I didn't use the assembled contigs.fasta from isolateB instead I used the trimmed FASTQ files of isolateB for alignment and variant calling. I know using FASTQ files and identifying the SNPs is the standard method.
I need a clarification here, should I use FASTQ files or assembled contigs.fasta for identifying SNPs?
Is there a way for me to use the assembled contigs.fasta file for identifying SNPs?
If your strains are near identical then I find that plausible. Does
mauveshow this to be true?
If you want to use standard SNP calling methods then you would need to use fastq data.
You could try doing pair-wise (or multiple alignments of smaller contigs) to see if you could identify changes that way. These can be represented as dot-plots. I don't think these tools allow you to call SNP's.
D_GENIES is a tool to do that.
I annotated both the contigs.fasta using PROKKA. Then I used the isolateA.gbk and isolateB.gbk for generating the mauve output.
Then I tried reordering the contigs using the isolateA.gbk and isolateB.gbk.
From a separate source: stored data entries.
Lemma remove_namespaced arr m d : namespaced_holds arr m -> is_Some (m !! full_key d) ->
  namespaced_holds (removeInArray arr d) (delete (full_key d) m).
Proof.
  intros [Hnd Hm] Hin. destruct (remove_in_table arr d Hnd) as [Hn Hu]. split; [done|]. intros k x. rewrite Hn.
  destruct (present_name m arr d Hm Hin) as (y & Hy & Hny & Hky).
  destruct (decide (k = full_key d)) as [->|Hk].
  - rewrite lookup_delete_eq. cbn. rewrite lookup_delete_eq. naive_solver.
  - rewrite lookup_delete_ne by done. rewrite Hm. destruct (decide (k.2 = resource_name d)) as [E|E].
    + rewrite E, lookup_delete_eq, Hny. naive_solver.
    + by rewrite lookup_delete_ne.
Qed.

Lemma insert_same (m : gmap (string * string) T) d : m !! full_key d = Some d -> <[full_key d := d]> m = m.
Proof. apply insert_id. Qed.

#[export] Instance put_namespaced_watched : WatchedSlice full_key any_resource change_put namespaced_holds names_apart.
Proof.
  split. intros arr m ev m' Hs Hstep Hap. pose proof Hs as [Hnd Hm].
  inversion Hstep as [m0 d _ Hn|m0 d _ Hn|m0 d _ Hn|m0 d Hn]; subst; cbn; [| | |by apply remove_namespaced];
    destruct (addOrUpdate_table arr d Hnd) as [Ht Hu].
  - by apply (put_namespaced arr).
  - rewrite <- (insert_same m' d Hn). apply (put_namespaced arr); [done..|]. by rewrite insert_same.
  - by apply (put_namespaced arr).
Qed.

#[export] Instance keep_namespaced_watched : WatchedSlice full_key any_resource change_keep namespaced_holds names_apart.
Proof.
  split. intros arr m ev m' Hs Hstep Hap. pose proof Hs as [Hnd Hm].
  inversion Hstep as [m0 d _ Hn|m0 d _ Hn|m0 d _ Hn|m0 d Hn]; subst; cbn; [| | |by apply remove_namespaced].
  - destruct (add_table arr d Hnd) as [Ht Hu]. apply (put_namespaced arr); [done| |done..].
    rewrite Ht, decide_False; [done|]. intros [x Hx].
    assert (Hxm : m !! full_key x = Some x).
    { apply Hm. split; [|done]. cbn. apply table_Some in Hx as Hx'; [|done]. destruct Hx' as [_ ->]. exact Hx. }
    assert (full_key x = full_key d) as E.
    { apply Hap; [| |].
      - destruct (decide (full_key d = full_key x)) as [->|Hne]; [by rewrite lookup_insert_eq|]. by rewrite lookup_insert_ne.
      - by rewrite lookup_insert_eq.
      - cbn. apply table_Some in Hx; [|done]. by destruct Hx. }
    rewrite E in Hxm. congruence.
  - destruct (add_table arr d Hnd) as [Ht Hu]. split; [done|]. intros k x. rewrite Ht, decide_True; [apply Hm|].
    exists d. by apply Hm in Hn as [? _].
  - destruct (addOrUpdate_table arr d Hnd) as [Ht Hu]. by apply (put_namespaced arr).
Qed.
End namespaced.

(** [if (!isInArray(arr, d)) arr = addOrUpdateInArray(arr, d)] *)
Lemma add_unless_present arr (d : T) :
  (if negb (isInArray arr d) then addOrUpdateInArray arr d true else arr) = addOrUpdateInArray arr d false.
Proof. unfold isInArray, addOrUpdateInArray. by destruct (findIndex _ arr). Qed.

(** A slice that applies an array change to one of its fields. *)
Lemma field_watched {K S} `{Countable K} (key : T -> K) (get : S -> list T) (change : S -> ResourceActionType * T -> S) arr_change holds fits
    `{!WatchedSlice key any_resource arr_change holds fits} :
  (forall s ev, get (change s ev) = arr_change (get s) ev) ->
  WatchedSlice key any_resource change (fun s m => holds (get s) m) fits.
Proof. intros Hget. split. intros s m ev m' Hs Hstep Hfit. rewrite Hget. by eapply watched_step. Qed.
End array_change.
online coin flip simulator
Genomax, I tried blasting contigs > 500bp (42 contigs) against the "nr database" and optimize for "Highly similar sequences (megablast)" option selected. I got an error.
Similarly I used only one contig (the largest contig) against the nr database and optimize for "Highly similar sequences (megablast)" option selected. Also, I got an error.
Not much we can do to help unless you tell us what the error was.
This is the error
There was a problem with the search. Please, contact Help Desk and include RID P07DS4TZ01R
Informational Message: [blastsrv4.REAL]: Error: Process size limit exceeded, resulting in SIGXFSZ (25).
Sounds like you will need to run these searches locally. Web blast does not support queries you are using. Contact the help desk with that reference number to confirm.